EXERCISE DATA Block Start
(** * Trading simulation engine: a shallow embedding of
      [src/src/annual-trading-results.tsx] (the body of the simulation
      [useEffect], lines 41-298) and of the settings form and the
      application shell of [src/src/trading-simulation-app.tsx], with the
      properties of the summary.

    The effect is embedded twice, line by line alike.

    - [Runtime] is the effect as it runs: every amount is a binary64
      number ([B64], round to nearest even after each operation, with
      overflow, [NaN] and signed zeros), and the calendar is generated
      from [Date] objects read in the time zone of the browser ([Local]).
      Properties that depend on rounding, on overflow or on the time zone
      are stated on it.
    - The embedding at the top level takes amounts as exact rationals
      with the special values a division can produce ([JS.num]) and dates
      as calendar days. It is the effect in a zone of constant offset
      between 0 and 24 hours east of Greenwich
      ([generateDates_fixed_zone]) with arithmetic that does not round.
      The properties stated on it are about counters, labels, the order
      of amounts and the control flow.

    Modelling conventions common to both.

    - Counters that the source only ever increments by one from zero
      ([totalWins], [currentWinStreak], bucket [trades], ...) are [nat];
      they are injected into the numbers where the source divides them.
    - [tradesPerDay] is the bound of a counting loop and is a [nat].
    - [Math.random] is an oracle: the k-th call returns [rng k]; the
      state records how many calls were made.
    - A [Record<string, Stats>] object is an association list in insertion
      order (the order [Object.values] enumerates); indexing a missing key
      and then reading a property of the result throws in the source, so the
      update returns [None] there. *)

From Stdlib Require Import ZArith QArith Qcanon Qround List Bool Arith Lia String Ascii.
From Stdlib Require Import DecimalString Sorted.
From Stdlib Require Import Floats.SpecFloat.
Import ListNotations.

Local Open Scope Z_scope.

(* ===================================================================== *)
(** ** JavaScript numbers, without rounding *)
(* ===================================================================== *)

(** A finite number is an exact rational; [Infinity], [-Infinity] and
    [NaN] arise from divisions only. *)

Module JS.

Inductive num : Type :=
| Fin (q : Qc)
| PInf
| NInf
| NaN.

Definition Qc_of_Z (z : Z) : Qc := Q2Qc (inject_Z z).
Definition Qc_of_nat (n : nat) : Qc := Qc_of_Z (Z.of_nat n).
Definition of_Z (z : Z) : num := Fin (Qc_of_Z z).
Definition of_nat (n : nat) : num := Fin (Qc_of_nat n).

Definition Qc_ltb (a b : Qc) : bool :=
  match (a ?= b)%Qc with Lt => true | _ => false end.

Definition Qc_eqb (a b : Qc) : bool :=
  match (a ?= b)%Qc with Eq => true | _ => false end.

Definition is_finite (x : num) : bool :=
  match x with Fin _ => true | _ => false end.

Definition neg (x : num) : num :=
  match x with
  | Fin q => Fin (- q)%Qc
  | PInf => NInf
  | NInf => PInf
  | NaN => NaN
  end.

(** [x + y] *)
Definition add (x y : num) : num :=
  match x, y with
  | NaN, _ | _, NaN => NaN
  | Fin a, Fin b => Fin (a + b)%Qc
  | PInf, NInf | NInf, PInf => NaN
  | PInf, _ | _, PInf => PInf
  | NInf, _ | _, NInf => NInf
  end.

(** [x - y] *)
Definition sub (x y : num) : num := add x (neg y).

(** Sign of a number: [Some Lt] negative, [Some Eq] zero, [Some Gt]
    positive, [None] for [NaN]. *)
Definition sign (x : num) : option comparison :=
  match x with
  | Fin q => Some (q ?= 0)%Qc
  | PInf => Some Gt
  | NInf => Some Lt
  | NaN => None
  end.

(** [x * y] *)
Definition mul (x y : num) : num :=
  match x, y with
  | Fin a, Fin b => Fin (a * b)%Qc
  | _, _ =>
      match sign x, sign y with
      | Some Eq, _ | _, Some Eq => NaN
      | Some Gt, Some Gt | Some Lt, Some Lt => PInf
      | Some Gt, Some Lt | Some Lt, Some Gt => NInf
      | _, _ => NaN
      end
  end.

(** [x / y]: a finite quotient when the divisor is a non-zero finite
    number; [0 / 0] is [NaN] and [a / 0] is an infinity of the sign of
    [a]. *)
Definition div (x y : num) : num :=
  match x, y with
  | Fin a, Fin b =>
      if Qc_eqb b 0 then
        match (a ?= 0)%Qc with
        | Eq => NaN
        | Gt => PInf
        | Lt => NInf
        end
      else Fin (a / b)%Qc
  | Fin _, PInf | Fin _, NInf => Fin 0%Qc
  | PInf, Fin b => if Qc_ltb b 0 then NInf else PInf
  | NInf, Fin b => if Qc_ltb b 0 then PInf else NInf
  | _, _ => NaN
  end.

(** [x < y]; every comparison with [NaN] is false. *)
Definition lt (x y : num) : bool :=
  match x, y with
  | NaN, _ | _, NaN => false
  | Fin a, Fin b => Qc_ltb a b
  | NInf, NInf => false
  | NInf, _ => true
  | _, PInf => match x with PInf => false | _ => true end
  | _, _ => false
  end.

(** [x > y] *)
Definition gt (x y : num) : bool := lt y x.

(** [x <= y] *)
Definition le (x y : num) : bool :=
  match x, y with
  | NaN, _ | _, NaN => false
  | Fin a, Fin b => negb (Qc_ltb b a)
  | NInf, _ => true
  | _, PInf => true
  | _, _ => false
  end.

(** Truthiness of a number: [0] and [NaN] are falsy. *)
Definition truthy (x : num) : bool :=
  match x with
  | Fin q => negb (Qc_eqb q 0)
  | PInf | NInf => true
  | NaN => false
  end.

(** [x || y] on numbers. *)
Definition or (x y : num) : num := if truthy x then x else y.

(** Truthiness of a [string | null]: [null] and the empty string are
    falsy. *)
Definition str_truthy (s : option string) : bool :=
  match s with
  | None => false
  | Some s => negb (String.eqb s EmptyString)
  end.

(** [s || d] where [s] is a string. *)
Definition str_or (s d : string) : string :=
  if String.eqb s EmptyString then d else s.

(** [s || d] where [s : string | null]. *)
Definition opt_or (s : option string) (d : string) : string :=
  match s with
  | None => d
  | Some s => str_or s d
  end.

End JS.

Import JS.

(* ===================================================================== *)
(** ** JavaScript numbers, as binary64 *)
(* ===================================================================== *)

(** The numbers of the source as they are at run time: IEEE 754 binary64
    values with round-to-nearest-even, from the specification of
    floating-point arithmetic of the standard library. *)
Module B64.

Definition prec : Z := 53.
Definition emax : Z := 1024.

Definition num : Type := spec_float.

Definition NaN : num := S754_nan.
Definition PInf : num := S754_infinity false.
Definition NInf : num := S754_infinity true.

(** [x + y], [x - y], [x * y], [x / y] *)
Definition add (x y : num) : num := SFadd prec emax x y.
Definition sub (x y : num) : num := SFsub prec emax x y.
Definition mul (x y : num) : num := SFmul prec emax x y.
Definition div (x y : num) : num := SFdiv prec emax x y.

(** [x < y], [x > y], [x <= y]; every comparison with [NaN] is false. *)
Definition lt (x y : num) : bool := SFltb x y.
Definition gt (x y : num) : bool := SFltb y x.
Definition le (x y : num) : bool := SFleb x y.

(** The double nearest to an integer (the integer itself below 2^53). *)
Definition of_Z (z : Z) : num := binary_normalize prec emax z 0 false.
Definition of_nat (n : nat) : num := of_Z (Z.of_nat n).

(** The double a decimal literal [n / 10^d] denotes: the one nearest to
    it (for [n] and [10^d] below 2^53, where the division is that
    rounding). *)
Definition decimal (n : Z) (d : nat) : num :=
  div (of_Z n) (of_Z (10 ^ Z.of_nat d)).

Definition is_finite (x : num) : bool :=
  match x with
  | S754_zero _ | S754_finite _ _ _ => true
  | S754_infinity _ | S754_nan => false
  end.

(** The exact value of a finite double ([0] for the others). *)
Definition toQ (x : num) : Q :=
  match x with
  | S754_finite s m e =>
      let v := if 0 <=? e then inject_Z (Z.pos m * 2 ^ e)
               else Qmake (Z.pos m) (Z.to_pos (2 ^ (- e))) in
      if s then Qopp v else v
  | _ => 0%Q
  end.

(** Truthiness of a number: [0], [-0] and [NaN] are falsy. *)
Definition truthy (x : num) : bool :=
  match x with
  | S754_zero _ | S754_nan => false
  | S754_infinity _ | S754_finite _ _ _ => true
  end.

(** [x || y] on numbers. *)
Definition or (x y : num) : num := if truthy x then x else y.

(** The integer nearest to 100 times the double [m * 2^e], the larger
    one on a tie. *)
Definition hundredths (m : positive) (e : Z) : Z :=
  if 0 <=? e then Z.pos m * 2 ^ e * 100
  else (Z.pos m * 200 + 2 ^ (- e)) / 2 ^ (- e + 1).

(** [n / 100] printed with two decimals, for [0 <= n]. *)
Definition printHundredths (n : Z) : string :=
  String.append (NilZero.string_of_int (Z.to_int (n / 100)))
    (String.append "."
       (String.append (if n mod 100 <? 10 then "0"%string else ""%string)
          (NilZero.string_of_int (Z.to_int (n mod 100))))).

(** [x.toFixed(2)], for a magnitude below 10^21 (from there on the
    source prints the exponent notation of [String(x)]). The digits are
    those of the exact value of the double. *)
Definition toFixed2 (x : num) : string :=
  match x with
  | S754_nan => "NaN"
  | S754_infinity false => "Infinity"
  | S754_infinity true => "-Infinity"
  | S754_zero _ => "0.00"
  | S754_finite s m e =>
      String.append (if s then "-"%string else ""%string)
                    (printHundredths (hundredths m e))
  end.

(** A number of the format: the mantissa of a finite one has at most 53
    bits, and exactly 53 unless the exponent is the least one. *)
Definition valid (x : num) : bool := valid_binary prec emax x.

(** The exponent of the least power of two above a finite double that
    is not zero: [2^(magnitude x - 1) <= |x| < 2^(magnitude x)]. *)
Definition magnitude (x : num) : Z :=
  match x with
  | S754_finite _ m e => Z.pos (digits2_pos m) + e
  | _ => 0
  end.

(** The value of a finite double in units of [2^-1074], the least
    positive double ([0] for the others). *)
Definition units (x : num) : Z :=
  match x with
  | S754_finite s m e => cond_Zopp s (Z.pos m * 2 ^ (e + 1074))
  | _ => 0
  end.

(** [x] is neither [0] nor [-0]. *)
Definition nonzero (x : num) : bool :=
  match x with
  | S754_zero _ => false
  | _ => true
  end.

(** The double [2^k], for [-1022 <= k <= 1023]. *)
Definition pow2 (k : Z) : num := S754_finite false (2 ^ 52) (k - 52).

End B64.

(* ===================================================================== *)
(** ** Dates at calendar-day precision *)
(* ===================================================================== *)

(** A [Date] here is a calendar day, the number of days since
    1970-01-01: the date of a [Date] object in a zone where local
    midnight and midnight UTC fall on the same day. The [Date] objects
    themselves are in [Local] below. *)
Definition Date : Type := Z.

(** [Date.getDay()]: 0 is Sunday, 6 is Saturday (1970-01-01 was a
    Thursday). *)
Definition getDay (d : Date) : Z := (d + 4) mod 7.

(** Proleptic Gregorian calendar: the civil date (year, month 1-12,
    day 1-31) of a day number. *)
Definition civil_from_days (d : Date) : Z * Z * Z :=
  let z := d + 719468 in
  let era := z / 146097 in
  let doe := z - era * 146097 in
  let yoe := (doe - doe / 1460 + doe / 36524 - doe / 146096) / 365 in
  let y := yoe + era * 400 in
  let doy := doe - (365 * yoe + yoe / 4 - yoe / 100) in
  let mp := (5 * doy + 2) / 153 in
  let dd := doy - (153 * mp + 2) / 5 + 1 in
  let m := if mp <? 10 then mp + 3 else mp - 9 in
  (if m <=? 2 then y + 1 else y, m, dd).

(** The day number of a civil date: [new Date(year, month - 1, day)]. *)
Definition days_from_civil (year month day : Z) : Date :=
  let y := if month <=? 2 then year - 1 else year in
  let era := y / 400 in
  let yoe := y - era * 400 in
  let mp := if 2 <? month then month - 3 else month + 9 in
  let doy := (153 * mp + 2) / 5 + day - 1 in
  let doe := yoe * 365 + yoe / 4 - yoe / 100 + doy in
  era * 146097 + doe - 719468.

Definition getFullYear (d : Date) : Z := fst (fst (civil_from_days d)).
Definition getMonth1 (d : Date) : Z := snd (fst (civil_from_days d)).
Definition getDate (d : Date) : Z := snd (civil_from_days d).

(** [toLocaleString('default', { month: 'short' })], for an English
    locale. *)
Definition monthShort (d : Date) : string :=
  nth (Z.to_nat (getMonth1 d - 1))
    ["Jan"; "Feb"; "Mar"; "Apr"; "May"; "Jun";
     "Jul"; "Aug"; "Sep"; "Oct"; "Nov"; "Dec"]%string "Jan"%string.

(** Decimal rendering of an integer inside a template literal. *)
Definition string_of_Z (z : Z) : string := NilZero.string_of_int (Z.to_int z).

(** [Math.ceil(n / 7)] for an integer [n]. *)
Definition ceil_div7 (n : Z) : Z := (n + 6) / 7.

Record DateInfo : Type := mkDateInfo {
  fullDate : string;
  month : string;
  week : string;
  dateObj : Date
}.
Lemma step_append_only (ev : Event) (w : World) (k : CallSid) (session : Session) :
  conversation_sessions w !! k = Some session →
  match conversation_sessions (server_step w ev) !! k with
  | Some session' =>
      conversation_history session `prefix_of` conversation_history session'
  | None => removes ev k
  end.
Proof.
  intros Hk. destruct ev as [|request|form_data|form_data|].
  - unfold step. simpl. by rewrite Hk.
  - by rewrite step_make_call, Hk.
  - rewrite step_voice.
    destruct (voice_cases form_data w) as (reply & w' & -> & Hw'). simpl.
    destruct (decide (k = form_call_sid form_data)) as [->|Hne].
    + rewrite Hk in Hw'. destruct Hw' as [->|(speech & answer & ->)].
      * by rewrite Hk.
      * rewrite lookup_insert_eq. simpl. by apply prefix_app_r.
    + destruct (conversation_sessions w !! form_call_sid form_data).
      * destruct Hw' as [->|(speech & answer & ->)].
        -- by rewrite Hk.
        -- rewrite lookup_insert_ne by done. by rewrite Hk.
      * rewrite Hw', lookup_insert_ne by done. by rewrite Hk.
  - rewrite step_recording_status. case_bool_decide as Hc.
    + simpl. destruct (decide (k = form_call_sid form_data)) as [->|Hne].
      * rewrite lookup_delete_eq. right. by exists form_data.
      * rewrite lookup_delete_ne by done. by rewrite Hk.
    + by rewrite Hk.
  - unfold step. simpl. rewrite lookup_empty. by left.
Qed.

Lemma run_preserves_invariant (evs : list Event) (w : World) :
  store_invariant SYSTEM_MESSAGE w →
  store_invariant SYSTEM_MESSAGE (server_run w evs).
Proof.
  revert w. induction evs as [|ev evs IH]; intros w Hinv; [done|].
  simpl. apply IH. by apply step_preserves_invariant.
Qed.
(** *** Generators

    A generator is advanced with [next] or has an exception thrown in at
    the [yield] where it is suspended; a suspended generator therefore
    carries both continuations.  A [yield] outside any [try] has the
    throw continuation that re-raises. *)
Inductive gstep (Y : Type) : Type :=
| GReturn (w : World)
| GRaise (e : exn) (w : World)
| GYield (y : Y) (w : World)
         (next : World -> gstep Y) (throw : exn -> World -> gstep Y).
Arguments GReturn {Y} w.
Arguments GRaise {Y} e w.
Arguments GYield {Y} y w next throw.

Definition generator (Y : Type) : Type := World -> gstep Y.

(** The rest of a generator body that holds no further [yield]. *)
Definition finish {Y} (m : M unit) : World -> gstep Y :=
  fun w => match m w with
           | (Ok _, w') => GReturn w'
           | (Raise e, w') => GRaise e w'
           end.

(** [with contextlib.contextmanager(g)() as y: body y]
    ([_GeneratorContextManager.__enter__] and [__exit__]). *)
Definition with_ {Y} (g : generator Y) (body : Y -> M unit) : M unit :=
  fun w =>
    match g w with
    | GReturn w1 => (Raise (RuntimeError "generator didn't yield"), w1)
    | GRaise e w1 => (Raise e, w1)
    | GYield y w1 next throw =>
        match body y w1 with
        | (Ok _, w2) =>
            match next w2 with
            | GReturn w3 => (Ok tt, w3)
            | GRaise e w3 => (Raise e, w3)
            | GYield _ w3 _ _ => (Raise (RuntimeError "generator didn't stop"), w3)
            end
        | (Raise e, w2) =>
            match throw e w2 with
            | GReturn w3 => (Ok tt, w3)          (* exception suppressed *)
            | GRaise e' w3 => (Raise e', w3)
            | GYield _ w3 _ _ =>
                (Raise (RuntimeError "generator didn't stop after throw()"), w3)
            end
        end
    end.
EXERCISE DATA Block End
**TASK OBJECTIVE**
Go through the entries above and pull out each line with "Math" in it.

**REPLY TO THE TASK**
    - [Math.random] is an oracle: the k-th call returns [rng k]; the
(** [Math.ceil(n / 7)] for an integer [n]. *)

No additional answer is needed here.